At the Department of Education’s first summit on English-language acquisition, Secretary of Education Rod Paige tip-toed around the fierce national debate over how best to teach English to immigrant children, which led some participants to try to interpret the department’s position on the subject.
In his 15-minute speech on Nov. 13 to more than 1,600 educators who work with English-language learners, Mr. Paige never uttered the words “bilingual education” or “English immersion,” which are the names of the two methods for teaching English to immigrant children that are at the center of the debate.
Instead, he urged educators to have high expectations for all children."Learning is a civil right,” he said.
The secretary drew applause when he said, “The biggest problem we have is in the minds of men and women who teach children but don’t believe in them.”
Mr. Paige stressed that for each child to be successful in school, he or she must learn to read. He said that the focus on results rather than process in the “No Child Left Behind” Act of 2001 is intended to ensure that every child has an opportunity to learn well.
The secretary touched on approaches for teaching English-language learners only in his opening remarks by mentioning that the Bush administration has changed the name of the department’s office of bilingual education and minority-languages affairs to the office of English-language acquisition.
“Our new name reflects our new mission,” he said. “The funding is based on the child—not the program. No child—not ‘no program'—is to be left behind.”
The secretary touched on bilingualism by saying that while schools need to teach children English, students also need to learn an additional language.
Some who heard Mr. Paige’s speech said the secretary should have spoken directly about educational approaches for teaching English to children, while others said he was wise to avoid the controversial subject.
Just this month, Massachusetts became the third state—after California and Arizona—to pass a ballot initiative designed to replace most bilingual education with English immersion. (“Colo. Extends Bilingual Ed., But Mass. Voters Reject It,” Nov. 13, 2002.)
Mari Rasmussen, the program director for English-language learners in North Dakota, said Mr. Paige should have taken up the issue in his speech. “If we’re going to implement No Child Left Behind, we have to look at the needs of every child, and bilingual education is an option for some children,” she said.
Glynis Terrell, the coordinator of programs for English-language learners for the Atlanta public schools, said that it was appropriate for Mr. Paige not to address the subject, saying he was right to focus on how schools must have high expectations for children instead of blaming their failure to learn on “demographics.”
She observed, “I haven’t seen a true explanation of how the Department of Education feels about bilingual education.”
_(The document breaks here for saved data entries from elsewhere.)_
Definition win_spout_defaults (settings : obs_data_t) : obs_data_t :=
  let settings := obs_data_set_default_string settings CUSTOM_SPOUT_NAME "" in
  obs_data_set_default_bool settings USE_FIRST_AVAILABLE_SENDER true.

(** ** Further observations on the calls made *)

(** The handles given to [gs_texture_open_shared]. *)
Definition imported (calls : list event) : list Z :=
  omap (λ e, match e with
             | Call_gs_texture_open_shared handle => Some handle
             | _ => None
             end) calls.

(** The instance holds a texture. *)
Definition holds_texture (c : win_spout) : nat :=
  if texture c =? NULL then 0%nat else 1%nat.

(** Texture calls are made between [obs_enter_graphics] and
    [obs_leave_graphics] only, which alternate; [inside] tells whether the
    scope is open at the start, and it is closed at the end. *)
Fixpoint graphics_scoped (inside : bool) (calls : list event) : bool :=
  match calls with
  | [] => negb inside
  | Call_obs_enter_graphics :: rest =>
      negb inside && graphics_scoped true rest
  | Call_obs_leave_graphics :: rest => inside && graphics_scoped false rest
  | Call_gs_texture_destroy _ :: rest
  | Call_gs_texture_open_shared _ :: rest =>
      inside && graphics_scoped inside rest
  | _ :: rest => graphics_scoped inside rest
  end.

(** Every configured name of the script fits the buffer. *)
Definition script_fits (script : list (host * callback)) : bool :=
  forallb (λ step,
             match snd step with
             | cb_update settings =>
                 fits_senderName
                   (obs_data_get_string settings CUSTOM_SPOUT_NAME)
             | _ => true
             end) script.

(** The script consists of ticks and renders. *)
Definition only_frames (script : list (host * callback)) : bool :=
  forallb (λ step,
             match snd step with
             | cb_tick | cb_render => true
             | _ => false
             end) script.

(** The successive contents of the local buffer of [fill_senders] over
    [remaining] iterations from [index]: each is the name found at the
    index, or the content before when none is found. *)
Fixpoint listed_names (h : host) (remaining : nat) (index : Z)
    (senderName : string) : list string :=
  match remaining with
  | O => []
  | S remaining' =>
      let senderName :=
        match GetSenderName h index with
        | Some sender => text sender
        | None => senderName
        end in
      senderName :: listed_names h remaining' (index + 1) senderName
  end.

(** The items of the list property [name]. *)
Definition list_items (props : list obs_property) (name : string)
  : option (list (string * string)) :=
  prop_items <$> obs_properties_get props name.

(** The callback of the property [name]. *)
Definition modified_of (props : list obs_property) (name : string)
  : option (option modified_callback) :=
  prop_modified <$> obs_properties_get props name.

(** A sample host whose library handle is null. *)
Definition no_spout (now : Z) : host :=
  {| GetTickCount := now; GetSpout := NULL; GetSenderCount := 0;
     GetSenderName := λ _, None; SetActiveSender := λ _, false;
     GetSenderInfo := λ _, None; gs_texture_open_shared := λ _, NULL;
     obs_source_active := λ _, true; gs_effect_loop := 1 |}.

(** An UNBOUND instance whose [lastCheckTick] holds a time 1 ms before
    60000, as if an attempt had been recorded then. *)
Definition recent_instance : win_spout :=
  {| source := 1; senderName := ""; useFirstSender := true;
     texture := NULL; dxHandle := NULL; dxFormat := 0; spoutptr := 4096;
     lastCheckTick := 59999; width := 100; height := 100;
     initialized := false; active := false |}.

(** An UNBOUND instance that follows the explicit name "camB". *)
Definition camB_instance : win_spout :=
  {| source := 1; senderName := "camB"; useFirstSender := false;
     texture := NULL; dxHandle := NULL; dxFormat := 0; spoutptr := 4096;
     lastCheckTick := 0; width := 100; height := 100;
     initialized := false; active := false |}.

(** An UNBOUND instance that follows the explicit name "camZ", which no
    sample host knows. *)
Definition camZ_instance : win_spout :=
  {| source := 1; senderName := "camZ"; useFirstSender := false;
     texture := NULL; dxHandle := NULL; dxFormat := 0; spoutptr := 4096;
     lastCheckTick := 0; width := 100; height := 100;
     initialized := false; active := false |}.

(** The instance created while [GetSpout] returned null. *)
Definition orphan_instance : win_spout :=
  {| source := 1; senderName := ""; useFirstSender := true;
     texture := NULL; dxHandle := NULL; dxFormat := 0; spoutptr := NULL;
     lastCheckTick := 0; width := 100; height := 100;
     initialized := false; active := false |}.

(** Settings that hold no key at all. *)
Definition empty_settings : obs_data_t := ∅.

(** Settings in which "camB" is selected in the sender list. *)
Definition camB_selected : obs_data_t :=
  obs_data_set_string default_settings SPOUT_SENDER_LIST "camB".

(** Three senders are counted but the one at index 1 cannot be named. *)
Definition gap_directory : host :=
  {| GetTickCount := 60000; GetSpout := 4096; GetSenderCount := 3;
     GetSenderName := λ i,
       if i =? 0 then Some camA else if i =? 2 then Some camB else None;
     SetActiveSender := λ _, true; GetSenderInfo := λ _, None;
     gs_texture_open_shared := λ _, NULL;
     obs_source_active := λ _, true; gs_effect_loop := 1 |}.

(** A panel that holds a sender list with an item from an earlier fill. *)
Definition old_panel : list obs_property :=
  [{| prop_name := SPOUT_SENDER_LIST; prop_description := "Spout Senders";
      prop_type := OBS_PROPERTY_LIST; prop_modified := None;
      prop_items := [("gone", "gone")] |}].

(** The property [q] with [added] appended to its items. *)
Definition append_items (added : list (string * string)) (q : obs_property)
  : obs_property :=
  {| prop_name := prop_name q; prop_description := prop_description q;
     prop_type := prop_type q; prop_modified := prop_modified q;
     prop_items := prop_items q ++ added |}.

(** The item [obs_property_list_add_string] makes of a sender name. *)
Definition name_item (name : string) : string * string := (name, name).

(** English labels. *)
Definition en_US (key : string) : string := key.

(** ** Basic facts *)

Lemma to_uint32_to_int z : to_uint32 (to_int z) = to_uint32 z.
Proof.
  unfold to_uint32, to_int.
  rewrite Zminus_mod_idemp_l.
  replace (z + 2 ^ 31 - 2 ^ 31) with z by lia. reflexivity.
Qed.

Lemma to_uint32_range z : 0 ≤ to_uint32 z < 2 ^ 32.
Proof. unfold to_uint32. apply Z.mod_pos_bound. lia. Qed.

(** The sample instances are ones the plugin reaches. *)
Lemma create_default_is_fresh now :
  win_spout_create (no_senders now) default_settings 1
  = Done tt fresh_instance [].
Proof. reflexivity. Qed.

Lemma bound_instance_reached :
  run [(two_cameras 60000 import_ok, cb_tick)] fresh_instance
  = Done tt bound_instance
      [Call_GetSenderCount; Call_GetSenderName 0; Call_SetActiveSender "camA";
       Call_GetSenderInfo "camA"; Call_obs_enter_graphics;
       Call_gs_texture_destroy NULL; Call_gs_texture_open_shared 512;
       Call_obs_leave_graphics].
Proof. vm_compute. reflexivity. Qed.

(** Unfolding of the monad, and the case analysis along the exits of
    [win_spout_init] in the order the code takes them. *)
Ltac unfold_M := cbv [mbind M_bind mret M_ret get modify call crash].

Ltac init_exits h c :=
  unfold win_spout_init, get_first_spount_sender; unfold_M;
  destruct (initialized c) eqn:?;
  [| destruct (to_uint32 (GetTickCount h - 5000) <? lastCheckTick c) eqn:?;
     (destruct (spoutptr c =? NULL) eqn:?;
      [| destruct (GetSenderCount h =? 0) eqn:?;
         (destruct (useFirstSender c) eqn:?;
          [ destruct (GetSenderName h 0) as [sender|] eqn:?;
            [ cbn; destruct (SetActiveSender h (text sender)) eqn:?;
              [ cbn;
                destruct (GetSenderInfo h (text sender)) as [info|] eqn:? |]
            |]
          | cbn;
            destruct (GetSenderInfo h (senderName c)) as [info|] eqn:? ])])];
  cbn in *.

(** Membership in an explicit list of calls, by cases. *)
Ltac split_elem_of :=
  repeat match goal with
    | H : _ ∈ _ |- _ => apply list_elem_of_In in H; cbn in H
    | H : _ ∨ _ |- _ => destruct H
    | H : ∃ _, _ |- _ => destruct H
    | H : False |- _ => destruct H
    end.

(** *** [win_spout_init] *)

(** It always returns. *)
Lemma win_spout_init_returns h forced c :
  ∃ c' t, win_spout_init h forced c = Done tt c' t.
Proof. destruct forced; init_exits h c; eauto. Qed.

(** It assigns none of the fields below; in particular no statement records
    the time of the attempt in [lastCheckTick]. *)
Lemma win_spout_init_frame h forced c c' t :
  win_spout_init h forced c = Done tt c' t →
  lastCheckTick c' = lastCheckTick c ∧ spoutptr c' = spoutptr c
  ∧ source c' = source c ∧ useFirstSender c' = useFirstSender c
  ∧ active c' = active c.
Proof.
  destruct forced; init_exits h c; intros [= <- <-]; cbn; auto.
Qed.

(** *** [win_spout_deinit] *)

(** On an instance with a library handle. *)
Lemma win_spout_deinit_done c :
  spoutptr c ≠ NULL →
  win_spout_deinit c = Done tt (unbound c) (deinit_calls c).
Proof.
  intros Hptr. apply Z.eqb_neq in Hptr.
  unfold win_spout_deinit, deinit_calls, unbound; unfold_M; cbn.
  destruct (Z.eqb_spec (texture c) NULL) as [Htex | Htex]; cbn;
    rewrite Hptr; cbn; [| reflexivity].
  unfold set_texture, set_initialized; cbn. rewrite Htex. reflexivity.
Qed.

(** Without one, the call through [spoutptr] at its end is a null
    dereference. *)
Lemma win_spout_deinit_null c :
  spoutptr c = NULL → win_spout_deinit c = Fault NullDereference.
Proof.
  intros Hptr. apply Z.eqb_eq in Hptr.
  unfold win_spout_deinit; unfold_M; cbn.
  destruct (texture c =? NULL); cbn; rewrite Hptr; reflexivity.
Qed.

Lemma destroyed_deinit_calls c :
  destroyed (deinit_calls c) = if texture c =? NULL then [] else [texture c].
Proof.
  unfold deinit_calls, destroyed.
  destruct (texture c =? NULL) eqn:Htex; cbn; [reflexivity |].
  rewrite Htex. reflexivity.
Qed.

(** *** [win_spout_render] *)

Lemma draw_passes_done passes tex c :
  draw_passes passes tex c
  = Done tt c (replicate passes (Call_obs_source_draw tex)).
Proof.
  induction passes as [| n IH]; cbn [draw_passes replicate]; unfold_M.
  - reflexivity.
  - rewrite IH. reflexivity.
Qed.

Lemma win_spout_render_returns h c :
  ∃ t, win_spout_render h c = Done tt c t.
Proof.
  unfold win_spout_render; unfold_M.
  destruct (active c), (initialized c), (texture c =? NULL); cbn; eauto.
  rewrite draw_passes_done. eauto.
Qed.

(** *** [win_spout_update] *)

Lemma win_spout_update_unbound h settings c :
  Is_true (fits_senderName (obs_data_get_string settings CUSTOM_SPOUT_NAME)) →
  initialized c = false →
  win_spout_update h settings c = Done tt (store_policy settings c) [].
Proof.
  intros Hfits Hunbound.
  unfold win_spout_update, memset_senderName, strcpy_senderName.
  destruct (fits_senderName _); [| destruct Hfits].
  unfold_M; cbn. rewrite Hunbound. reflexivity.
Qed.

Lemma win_spout_update_bound h settings c :
  Is_true (fits_senderName (obs_data_get_string settings CUSTOM_SPOUT_NAME)) →
  initialized c = true → spoutptr c ≠ NULL →
  win_spout_update h settings c
  = match win_spout_init h false (unbound (store_policy settings c)) with
    | Done _ c' t => Done tt c' (deinit_calls c ++ t)
    | Fault f => Fault f
    end.
Proof.
  intros Hfits Hbound Hptr.
  unfold win_spout_update, memset_senderName, strcpy_senderName.
  destruct (fits_senderName _); [| destruct Hfits].
  unfold_M; cbn. rewrite Hbound.
  rewrite win_spout_deinit_done by exact Hptr.
  destruct (win_spout_init h false _) as [[] c1 t1 |]; reflexivity.
Qed.

Lemma win_spout_update_bound_null h settings c :
  initialized c = true → spoutptr c = NULL →
  ∃ f, win_spout_update h settings c = Fault f.
Proof.
  intros Hbound Hptr.
  unfold win_spout_update, memset_senderName, strcpy_senderName.
  destruct (fits_senderName _); unfold_M; cbn; [| eauto].
  rewrite Hbound, win_spout_deinit_null by exact Hptr. eauto.
Qed.

Lemma win_spout_update_overrun h settings c :
  fits_senderName (obs_data_get_string settings CUSTOM_SPOUT_NAME) = false →
  win_spout_update h settings c = Fault BufferOverrun.
Proof.
  intros Hlong.
  unfold win_spout_update, memset_senderName, strcpy_senderName.
  rewrite Hlong. reflexivity.
Qed.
Joan E. Friedenbery, a professor of bilingual education at Southern Illinois University Carbondale, interpreted various aspects of the planning of the conference as efforts by the department to distance itself from bilingual education.
For example, she observed that the department decided to hold its own summit on English-language acquisition and canceled plans to provide a seminar on the education of English-language learners at the annual conference this coming January of the Washington-based National Association for Bilingual Education, as it has historically.
But Maria Hernandez Ferrier, the director of the office of English-language acquisition, said the department’s decision to stop providing a seminar in conjunction with NABE is “in no shape or form” an effort to distance itself from the organization or bilingual education.
She said Mr. Paige doesn’t object to bilingual education. But, she also said, “bilingual education is just one program to meet the goal of English acquisition. The department doesn’t present teaching of one method over another.”